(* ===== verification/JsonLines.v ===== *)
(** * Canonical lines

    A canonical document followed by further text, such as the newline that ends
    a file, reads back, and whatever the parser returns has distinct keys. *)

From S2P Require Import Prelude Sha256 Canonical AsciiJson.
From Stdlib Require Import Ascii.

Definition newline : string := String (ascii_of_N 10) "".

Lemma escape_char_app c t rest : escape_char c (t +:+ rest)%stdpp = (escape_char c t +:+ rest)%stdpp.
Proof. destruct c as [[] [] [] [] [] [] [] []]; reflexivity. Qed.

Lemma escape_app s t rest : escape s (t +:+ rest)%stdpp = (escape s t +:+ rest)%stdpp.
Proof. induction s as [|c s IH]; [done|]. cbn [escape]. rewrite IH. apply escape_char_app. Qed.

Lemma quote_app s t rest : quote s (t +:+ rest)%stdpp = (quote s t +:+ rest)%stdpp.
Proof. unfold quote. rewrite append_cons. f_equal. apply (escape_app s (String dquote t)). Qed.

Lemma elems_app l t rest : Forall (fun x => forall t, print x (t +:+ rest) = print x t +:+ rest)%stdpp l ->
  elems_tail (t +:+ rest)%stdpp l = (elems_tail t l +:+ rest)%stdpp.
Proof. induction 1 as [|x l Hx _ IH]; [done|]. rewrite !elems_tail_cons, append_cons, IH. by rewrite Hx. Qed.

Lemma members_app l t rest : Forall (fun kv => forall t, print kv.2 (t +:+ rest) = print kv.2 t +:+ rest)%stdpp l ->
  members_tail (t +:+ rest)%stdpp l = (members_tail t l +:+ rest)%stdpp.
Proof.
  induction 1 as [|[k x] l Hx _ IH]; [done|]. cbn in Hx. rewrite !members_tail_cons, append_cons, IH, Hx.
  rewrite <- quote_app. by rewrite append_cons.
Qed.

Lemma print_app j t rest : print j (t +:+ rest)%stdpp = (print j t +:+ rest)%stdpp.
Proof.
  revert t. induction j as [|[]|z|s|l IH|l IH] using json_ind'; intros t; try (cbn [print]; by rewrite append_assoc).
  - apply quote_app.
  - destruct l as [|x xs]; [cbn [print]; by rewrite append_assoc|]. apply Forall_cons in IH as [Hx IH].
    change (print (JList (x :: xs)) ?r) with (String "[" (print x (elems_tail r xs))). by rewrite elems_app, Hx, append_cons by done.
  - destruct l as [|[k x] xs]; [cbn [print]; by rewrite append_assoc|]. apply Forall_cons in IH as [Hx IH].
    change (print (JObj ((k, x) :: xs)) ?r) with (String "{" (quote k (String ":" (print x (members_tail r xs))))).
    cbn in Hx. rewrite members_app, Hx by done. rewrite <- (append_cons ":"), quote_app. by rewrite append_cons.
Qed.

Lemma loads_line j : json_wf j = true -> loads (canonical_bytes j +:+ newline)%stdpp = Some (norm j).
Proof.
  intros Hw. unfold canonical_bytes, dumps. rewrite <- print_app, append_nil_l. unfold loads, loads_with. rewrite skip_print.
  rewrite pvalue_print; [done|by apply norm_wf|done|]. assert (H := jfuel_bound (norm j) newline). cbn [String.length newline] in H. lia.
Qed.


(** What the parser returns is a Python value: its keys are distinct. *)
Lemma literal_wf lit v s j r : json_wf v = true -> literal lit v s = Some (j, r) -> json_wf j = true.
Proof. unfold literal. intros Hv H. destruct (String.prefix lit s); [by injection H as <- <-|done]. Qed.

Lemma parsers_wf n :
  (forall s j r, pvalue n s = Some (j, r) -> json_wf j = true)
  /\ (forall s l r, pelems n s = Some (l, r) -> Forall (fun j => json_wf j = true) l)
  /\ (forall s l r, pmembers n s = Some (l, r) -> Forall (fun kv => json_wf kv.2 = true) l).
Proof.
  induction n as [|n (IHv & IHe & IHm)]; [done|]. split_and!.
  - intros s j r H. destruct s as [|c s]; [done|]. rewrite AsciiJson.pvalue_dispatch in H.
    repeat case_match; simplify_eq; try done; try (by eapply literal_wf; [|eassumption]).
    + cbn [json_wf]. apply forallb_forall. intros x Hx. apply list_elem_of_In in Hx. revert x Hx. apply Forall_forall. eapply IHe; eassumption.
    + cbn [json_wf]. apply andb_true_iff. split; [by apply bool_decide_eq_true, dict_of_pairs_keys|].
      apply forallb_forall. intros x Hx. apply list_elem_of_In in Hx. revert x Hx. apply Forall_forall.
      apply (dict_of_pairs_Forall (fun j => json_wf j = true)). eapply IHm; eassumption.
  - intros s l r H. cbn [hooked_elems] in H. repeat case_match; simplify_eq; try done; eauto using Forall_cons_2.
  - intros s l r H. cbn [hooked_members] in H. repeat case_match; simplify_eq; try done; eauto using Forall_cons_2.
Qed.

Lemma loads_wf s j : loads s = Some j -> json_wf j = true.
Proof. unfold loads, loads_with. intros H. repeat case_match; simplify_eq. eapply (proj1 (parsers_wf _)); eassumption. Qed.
---
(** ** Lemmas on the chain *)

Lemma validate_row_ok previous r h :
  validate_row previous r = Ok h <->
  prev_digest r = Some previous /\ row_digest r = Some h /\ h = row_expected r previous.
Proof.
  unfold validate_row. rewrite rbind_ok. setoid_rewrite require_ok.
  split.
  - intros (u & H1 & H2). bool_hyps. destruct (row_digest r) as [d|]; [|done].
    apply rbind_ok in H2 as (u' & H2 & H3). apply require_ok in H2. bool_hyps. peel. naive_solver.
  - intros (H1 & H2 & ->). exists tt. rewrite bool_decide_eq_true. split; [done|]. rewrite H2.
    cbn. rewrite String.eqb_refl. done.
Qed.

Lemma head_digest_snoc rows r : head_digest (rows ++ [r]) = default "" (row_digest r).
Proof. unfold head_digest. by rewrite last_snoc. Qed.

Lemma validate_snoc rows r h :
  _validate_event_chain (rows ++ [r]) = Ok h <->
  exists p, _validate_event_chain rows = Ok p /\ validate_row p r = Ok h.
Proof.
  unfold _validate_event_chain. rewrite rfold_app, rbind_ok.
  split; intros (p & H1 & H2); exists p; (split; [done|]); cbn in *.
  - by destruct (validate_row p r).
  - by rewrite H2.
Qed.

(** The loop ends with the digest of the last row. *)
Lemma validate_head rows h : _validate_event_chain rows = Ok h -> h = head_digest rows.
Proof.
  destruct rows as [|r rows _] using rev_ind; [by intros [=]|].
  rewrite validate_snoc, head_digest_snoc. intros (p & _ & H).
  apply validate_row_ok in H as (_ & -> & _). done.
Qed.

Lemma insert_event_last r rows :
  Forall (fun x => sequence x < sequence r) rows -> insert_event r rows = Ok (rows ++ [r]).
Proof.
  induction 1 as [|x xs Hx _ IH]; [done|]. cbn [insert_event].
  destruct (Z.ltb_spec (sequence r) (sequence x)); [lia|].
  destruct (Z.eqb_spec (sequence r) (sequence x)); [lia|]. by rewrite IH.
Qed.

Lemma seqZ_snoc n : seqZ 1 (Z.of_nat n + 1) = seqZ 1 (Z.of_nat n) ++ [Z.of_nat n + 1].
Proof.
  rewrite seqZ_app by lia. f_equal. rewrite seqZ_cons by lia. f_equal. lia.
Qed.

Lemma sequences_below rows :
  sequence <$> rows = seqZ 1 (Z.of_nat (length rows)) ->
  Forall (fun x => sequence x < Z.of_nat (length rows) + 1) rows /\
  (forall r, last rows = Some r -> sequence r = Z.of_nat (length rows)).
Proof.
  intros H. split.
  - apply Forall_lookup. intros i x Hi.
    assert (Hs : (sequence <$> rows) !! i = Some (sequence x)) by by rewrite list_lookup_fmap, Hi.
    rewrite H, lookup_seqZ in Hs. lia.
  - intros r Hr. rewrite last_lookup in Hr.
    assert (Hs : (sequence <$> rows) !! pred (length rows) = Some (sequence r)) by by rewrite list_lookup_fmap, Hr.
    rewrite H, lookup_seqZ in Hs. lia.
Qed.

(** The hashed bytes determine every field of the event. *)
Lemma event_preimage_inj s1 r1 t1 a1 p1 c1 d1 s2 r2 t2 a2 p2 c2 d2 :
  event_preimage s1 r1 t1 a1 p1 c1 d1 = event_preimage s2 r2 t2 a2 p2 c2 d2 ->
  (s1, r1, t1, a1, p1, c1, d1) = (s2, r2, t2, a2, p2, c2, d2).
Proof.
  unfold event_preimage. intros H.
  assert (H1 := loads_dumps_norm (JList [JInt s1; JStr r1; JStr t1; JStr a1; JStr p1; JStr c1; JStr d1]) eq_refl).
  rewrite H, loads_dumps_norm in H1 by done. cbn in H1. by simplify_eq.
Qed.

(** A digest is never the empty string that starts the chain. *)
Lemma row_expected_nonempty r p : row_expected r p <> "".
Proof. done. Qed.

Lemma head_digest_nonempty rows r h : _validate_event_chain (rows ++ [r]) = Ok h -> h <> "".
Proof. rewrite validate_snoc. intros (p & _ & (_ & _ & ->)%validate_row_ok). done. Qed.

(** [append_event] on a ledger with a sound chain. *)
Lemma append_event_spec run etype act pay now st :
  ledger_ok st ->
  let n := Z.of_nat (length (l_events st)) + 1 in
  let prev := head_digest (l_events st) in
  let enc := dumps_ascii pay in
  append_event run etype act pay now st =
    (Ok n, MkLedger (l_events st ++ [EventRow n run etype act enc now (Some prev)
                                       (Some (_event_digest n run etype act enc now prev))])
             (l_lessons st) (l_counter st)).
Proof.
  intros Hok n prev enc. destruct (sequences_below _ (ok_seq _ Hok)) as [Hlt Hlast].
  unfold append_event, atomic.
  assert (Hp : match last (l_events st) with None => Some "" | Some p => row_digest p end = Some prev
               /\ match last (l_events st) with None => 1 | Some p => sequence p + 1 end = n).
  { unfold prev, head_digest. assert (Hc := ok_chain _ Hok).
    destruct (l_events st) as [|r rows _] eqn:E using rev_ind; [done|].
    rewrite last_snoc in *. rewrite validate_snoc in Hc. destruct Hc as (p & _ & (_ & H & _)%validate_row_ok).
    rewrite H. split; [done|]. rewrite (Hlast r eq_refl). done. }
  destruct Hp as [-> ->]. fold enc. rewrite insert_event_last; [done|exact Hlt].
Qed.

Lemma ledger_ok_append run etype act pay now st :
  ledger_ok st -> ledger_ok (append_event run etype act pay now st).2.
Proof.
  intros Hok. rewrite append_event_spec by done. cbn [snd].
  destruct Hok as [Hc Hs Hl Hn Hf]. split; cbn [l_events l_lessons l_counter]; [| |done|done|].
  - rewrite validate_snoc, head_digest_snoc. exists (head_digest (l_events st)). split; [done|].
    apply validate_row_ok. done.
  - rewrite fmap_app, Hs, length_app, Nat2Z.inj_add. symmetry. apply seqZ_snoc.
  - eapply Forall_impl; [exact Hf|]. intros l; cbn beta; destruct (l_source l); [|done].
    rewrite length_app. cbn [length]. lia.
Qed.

◆ Task directions:
All that should be written out is the stretch of lines above between the one holding "- by destruct (validate_row p r)." and the one holding "destruct rows as", inclusive, exactly as given.

◆ Answer to the exercise:
  - by destruct (validate_row p r).
  - by rewrite H2.
Qed.

(** The loop ends with the digest of the last row. *)
Lemma validate_head rows h : _validate_event_chain rows = Ok h -> h = head_digest rows.
Proof.
  destruct rows as [|r rows _] using rev_ind; [by intros [=]|].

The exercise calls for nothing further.